##### Exercise materials

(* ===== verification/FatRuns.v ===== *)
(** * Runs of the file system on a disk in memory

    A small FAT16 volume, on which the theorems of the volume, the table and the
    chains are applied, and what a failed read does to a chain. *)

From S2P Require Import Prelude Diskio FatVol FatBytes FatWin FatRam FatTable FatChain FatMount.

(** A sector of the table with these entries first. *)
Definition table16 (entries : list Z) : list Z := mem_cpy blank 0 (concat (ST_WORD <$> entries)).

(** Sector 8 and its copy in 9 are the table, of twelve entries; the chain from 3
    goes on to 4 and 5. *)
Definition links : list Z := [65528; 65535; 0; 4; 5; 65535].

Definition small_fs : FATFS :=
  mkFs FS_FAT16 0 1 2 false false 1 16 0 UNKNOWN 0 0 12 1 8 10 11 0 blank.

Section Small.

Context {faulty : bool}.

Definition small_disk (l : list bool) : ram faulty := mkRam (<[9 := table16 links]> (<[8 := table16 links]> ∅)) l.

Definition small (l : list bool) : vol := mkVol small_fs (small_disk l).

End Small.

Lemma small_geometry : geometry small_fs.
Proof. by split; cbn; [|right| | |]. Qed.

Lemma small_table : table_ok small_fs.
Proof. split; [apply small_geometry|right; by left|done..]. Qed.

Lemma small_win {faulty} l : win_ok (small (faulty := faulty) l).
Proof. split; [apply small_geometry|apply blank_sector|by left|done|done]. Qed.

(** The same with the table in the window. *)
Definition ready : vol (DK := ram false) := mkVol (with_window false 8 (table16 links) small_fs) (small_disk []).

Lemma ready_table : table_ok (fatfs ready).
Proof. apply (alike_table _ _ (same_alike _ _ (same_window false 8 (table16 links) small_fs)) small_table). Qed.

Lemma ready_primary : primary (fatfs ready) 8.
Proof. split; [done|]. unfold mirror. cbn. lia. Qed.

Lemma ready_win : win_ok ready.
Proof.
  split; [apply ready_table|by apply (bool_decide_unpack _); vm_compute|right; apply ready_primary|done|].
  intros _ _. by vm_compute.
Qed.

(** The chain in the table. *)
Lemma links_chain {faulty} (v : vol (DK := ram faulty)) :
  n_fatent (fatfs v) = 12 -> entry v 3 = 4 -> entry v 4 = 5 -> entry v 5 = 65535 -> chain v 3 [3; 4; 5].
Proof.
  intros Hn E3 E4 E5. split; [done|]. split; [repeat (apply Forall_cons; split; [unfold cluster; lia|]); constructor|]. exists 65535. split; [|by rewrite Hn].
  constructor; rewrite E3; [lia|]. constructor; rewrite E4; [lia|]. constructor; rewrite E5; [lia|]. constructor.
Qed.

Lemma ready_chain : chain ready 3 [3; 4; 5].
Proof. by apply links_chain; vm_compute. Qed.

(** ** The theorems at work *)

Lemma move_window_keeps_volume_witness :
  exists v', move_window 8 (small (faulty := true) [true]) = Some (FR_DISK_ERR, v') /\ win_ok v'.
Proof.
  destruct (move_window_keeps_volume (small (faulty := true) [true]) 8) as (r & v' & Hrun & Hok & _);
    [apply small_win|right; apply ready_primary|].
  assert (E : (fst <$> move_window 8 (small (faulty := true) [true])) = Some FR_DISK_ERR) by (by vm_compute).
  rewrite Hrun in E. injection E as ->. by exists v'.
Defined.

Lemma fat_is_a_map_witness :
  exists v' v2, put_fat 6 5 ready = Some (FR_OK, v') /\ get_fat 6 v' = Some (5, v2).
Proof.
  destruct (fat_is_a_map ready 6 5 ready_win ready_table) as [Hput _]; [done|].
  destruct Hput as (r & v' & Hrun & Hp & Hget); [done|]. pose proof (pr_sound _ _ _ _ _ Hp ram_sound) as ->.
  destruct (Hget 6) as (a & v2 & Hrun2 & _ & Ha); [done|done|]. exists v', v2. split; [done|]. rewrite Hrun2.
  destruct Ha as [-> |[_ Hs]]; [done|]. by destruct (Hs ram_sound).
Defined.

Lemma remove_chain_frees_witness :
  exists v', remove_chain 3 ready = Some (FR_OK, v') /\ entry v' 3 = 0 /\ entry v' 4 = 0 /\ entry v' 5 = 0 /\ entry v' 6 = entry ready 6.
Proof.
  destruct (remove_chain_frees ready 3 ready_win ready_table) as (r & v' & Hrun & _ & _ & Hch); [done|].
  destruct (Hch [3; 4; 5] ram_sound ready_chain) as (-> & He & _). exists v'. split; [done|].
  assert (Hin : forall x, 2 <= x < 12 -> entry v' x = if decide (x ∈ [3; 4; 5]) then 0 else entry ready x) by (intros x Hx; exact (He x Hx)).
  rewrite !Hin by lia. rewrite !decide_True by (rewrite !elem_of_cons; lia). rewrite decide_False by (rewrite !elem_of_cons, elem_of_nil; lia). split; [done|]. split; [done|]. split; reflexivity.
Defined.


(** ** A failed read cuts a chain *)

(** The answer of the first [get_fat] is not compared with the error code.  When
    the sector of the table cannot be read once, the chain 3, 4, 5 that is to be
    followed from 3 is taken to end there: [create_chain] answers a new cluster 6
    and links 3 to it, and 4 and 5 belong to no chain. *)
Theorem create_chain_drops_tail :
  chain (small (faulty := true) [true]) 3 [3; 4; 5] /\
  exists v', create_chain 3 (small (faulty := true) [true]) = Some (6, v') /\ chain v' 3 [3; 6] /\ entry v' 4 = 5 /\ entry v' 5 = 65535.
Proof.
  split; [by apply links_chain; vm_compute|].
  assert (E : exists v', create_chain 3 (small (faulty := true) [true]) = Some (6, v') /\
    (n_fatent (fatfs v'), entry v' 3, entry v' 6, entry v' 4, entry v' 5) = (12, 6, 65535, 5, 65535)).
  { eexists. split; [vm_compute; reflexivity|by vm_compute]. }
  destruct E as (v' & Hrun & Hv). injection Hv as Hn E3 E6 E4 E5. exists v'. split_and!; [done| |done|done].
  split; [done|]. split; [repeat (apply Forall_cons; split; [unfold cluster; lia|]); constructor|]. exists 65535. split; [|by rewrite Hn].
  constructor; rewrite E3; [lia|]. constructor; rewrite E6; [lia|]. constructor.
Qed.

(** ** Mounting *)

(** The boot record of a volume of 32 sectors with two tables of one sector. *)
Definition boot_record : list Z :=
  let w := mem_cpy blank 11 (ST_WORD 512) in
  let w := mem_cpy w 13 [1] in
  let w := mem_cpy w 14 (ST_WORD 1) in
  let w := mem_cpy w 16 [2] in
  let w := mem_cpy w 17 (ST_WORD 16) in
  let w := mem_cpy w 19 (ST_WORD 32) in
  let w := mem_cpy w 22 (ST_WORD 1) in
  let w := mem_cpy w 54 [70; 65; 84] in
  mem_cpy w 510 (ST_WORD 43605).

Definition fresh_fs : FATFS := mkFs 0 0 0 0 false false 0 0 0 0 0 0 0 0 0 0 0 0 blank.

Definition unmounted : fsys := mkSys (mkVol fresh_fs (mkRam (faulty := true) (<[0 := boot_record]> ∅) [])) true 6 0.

##########

**Brief:**
For each record above, write it out again exactly.

**Result of the exercise:**
(* ===== verification/FatRuns.v ===== *)
(** * Runs of the file system on a disk in memory

    A small FAT16 volume, on which the theorems of the volume, the table and the
    chains are applied, and what a failed read does to a chain. *)

From S2P Require Import Prelude Diskio FatVol FatBytes FatWin FatRam FatTable FatChain FatMount.

(** A sector of the table with these entries first. *)
Definition table16 (entries : list Z) : list Z := mem_cpy blank 0 (concat (ST_WORD <$> entries)).

(** Sector 8 and its copy in 9 are the table, of twelve entries; the chain from 3
    goes on to 4 and 5. *)
Definition links : list Z := [65528; 65535; 0; 4; 5; 65535].

Definition small_fs : FATFS :=
  mkFs FS_FAT16 0 1 2 false false 1 16 0 UNKNOWN 0 0 12 1 8 10 11 0 blank.

Section Small.

Context {faulty : bool}.

Definition small_disk (l : list bool) : ram faulty := mkRam (<[9 := table16 links]> (<[8 := table16 links]> ∅)) l.

Definition small (l : list bool) : vol := mkVol small_fs (small_disk l).

End Small.

Lemma small_geometry : geometry small_fs.
Proof. by split; cbn; [|right| | |]. Qed.

Lemma small_table : table_ok small_fs.
Proof. split; [apply small_geometry|right; by left|done..]. Qed.

Lemma small_win {faulty} l : win_ok (small (faulty := faulty) l).
Proof. split; [apply small_geometry|apply blank_sector|by left|done|done]. Qed.

(** The same with the table in the window. *)
Definition ready : vol (DK := ram false) := mkVol (with_window false 8 (table16 links) small_fs) (small_disk []).

Lemma ready_table : table_ok (fatfs ready).
Proof. apply (alike_table _ _ (same_alike _ _ (same_window false 8 (table16 links) small_fs)) small_table). Qed.

Lemma ready_primary : primary (fatfs ready) 8.
Proof. split; [done|]. unfold mirror. cbn. lia. Qed.

Lemma ready_win : win_ok ready.
Proof.
  split; [apply ready_table|by apply (bool_decide_unpack _); vm_compute|right; apply ready_primary|done|].
  intros _ _. by vm_compute.
Qed.

(** The chain in the table. *)
Lemma links_chain {faulty} (v : vol (DK := ram faulty)) :
  n_fatent (fatfs v) = 12 -> entry v 3 = 4 -> entry v 4 = 5 -> entry v 5 = 65535 -> chain v 3 [3; 4; 5].
Proof.
  intros Hn E3 E4 E5. split; [done|]. split; [repeat (apply Forall_cons; split; [unfold cluster; lia|]); constructor|]. exists 65535. split; [|by rewrite Hn].
  constructor; rewrite E3; [lia|]. constructor; rewrite E4; [lia|]. constructor; rewrite E5; [lia|]. constructor.
Qed.

Lemma ready_chain : chain ready 3 [3; 4; 5].
Proof. by apply links_chain; vm_compute. Qed.

(** ** The theorems at work *)

Lemma move_window_keeps_volume_witness :
  exists v', move_window 8 (small (faulty := true) [true]) = Some (FR_DISK_ERR, v') /\ win_ok v'.
Proof.
  destruct (move_window_keeps_volume (small (faulty := true) [true]) 8) as (r & v' & Hrun & Hok & _);
    [apply small_win|right; apply ready_primary|].
  assert (E : (fst <$> move_window 8 (small (faulty := true) [true])) = Some FR_DISK_ERR) by (by vm_compute).
  rewrite Hrun in E. injection E as ->. by exists v'.
Defined.

Lemma fat_is_a_map_witness :
  exists v' v2, put_fat 6 5 ready = Some (FR_OK, v') /\ get_fat 6 v' = Some (5, v2).
Proof.
  destruct (fat_is_a_map ready 6 5 ready_win ready_table) as [Hput _]; [done|].
  destruct Hput as (r & v' & Hrun & Hp & Hget); [done|]. pose proof (pr_sound _ _ _ _ _ Hp ram_sound) as ->.
  destruct (Hget 6) as (a & v2 & Hrun2 & _ & Ha); [done|done|]. exists v', v2. split; [done|]. rewrite Hrun2.
  destruct Ha as [-> |[_ Hs]]; [done|]. by destruct (Hs ram_sound).
Defined.

Lemma remove_chain_frees_witness :
  exists v', remove_chain 3 ready = Some (FR_OK, v') /\ entry v' 3 = 0 /\ entry v' 4 = 0 /\ entry v' 5 = 0 /\ entry v' 6 = entry ready 6.
Proof.
  destruct (remove_chain_frees ready 3 ready_win ready_table) as (r & v' & Hrun & _ & _ & Hch); [done|].
  destruct (Hch [3; 4; 5] ram_sound ready_chain) as (-> & He & _). exists v'. split; [done|].
  assert (Hin : forall x, 2 <= x < 12 -> entry v' x = if decide (x ∈ [3; 4; 5]) then 0 else entry ready x) by (intros x Hx; exact (He x Hx)).
  rewrite !Hin by lia. rewrite !decide_True by (rewrite !elem_of_cons; lia). rewrite decide_False by (rewrite !elem_of_cons, elem_of_nil; lia). split; [done|]. split; [done|]. split; reflexivity.
Defined.


(** ** A failed read cuts a chain *)

(** The answer of the first [get_fat] is not compared with the error code.  When
    the sector of the table cannot be read once, the chain 3, 4, 5 that is to be
    followed from 3 is taken to end there: [create_chain] answers a new cluster 6
    and links 3 to it, and 4 and 5 belong to no chain. *)
Theorem create_chain_drops_tail :
  chain (small (faulty := true) [true]) 3 [3; 4; 5] /\
  exists v', create_chain 3 (small (faulty := true) [true]) = Some (6, v') /\ chain v' 3 [3; 6] /\ entry v' 4 = 5 /\ entry v' 5 = 65535.
Proof.
  split; [by apply links_chain; vm_compute|].
  assert (E : exists v', create_chain 3 (small (faulty := true) [true]) = Some (6, v') /\
    (n_fatent (fatfs v'), entry v' 3, entry v' 6, entry v' 4, entry v' 5) = (12, 6, 65535, 5, 65535)).
  { eexists. split; [vm_compute; reflexivity|by vm_compute]. }
  destruct E as (v' & Hrun & Hv). injection Hv as Hn E3 E6 E4 E5. exists v'. split_and!; [done| |done|done].
  split; [done|]. split; [repeat (apply Forall_cons; split; [unfold cluster; lia|]); constructor|]. exists 65535. split; [|by rewrite Hn].
  constructor; rewrite E3; [lia|]. constructor; rewrite E6; [lia|]. constructor.
Qed.

(** ** Mounting *)

(** The boot record of a volume of 32 sectors with two tables of one sector. *)
Definition boot_record : list Z :=
  let w := mem_cpy blank 11 (ST_WORD 512) in
  let w := mem_cpy w 13 [1] in
  let w := mem_cpy w 14 (ST_WORD 1) in
  let w := mem_cpy w 16 [2] in
  let w := mem_cpy w 17 (ST_WORD 16) in
  let w := mem_cpy w 19 (ST_WORD 32) in
  let w := mem_cpy w 22 (ST_WORD 1) in
  let w := mem_cpy w 54 [70; 65; 84] in
  mem_cpy w 510 (ST_WORD 43605).

Definition fresh_fs : FATFS := mkFs 0 0 0 0 false false 0 0 0 0 0 0 0 0 0 0 0 0 blank.

Definition unmounted : fsys := mkSys (mkVol fresh_fs (mkRam (faulty := true) (<[0 := boot_record]> ∅) [])) true 6 0.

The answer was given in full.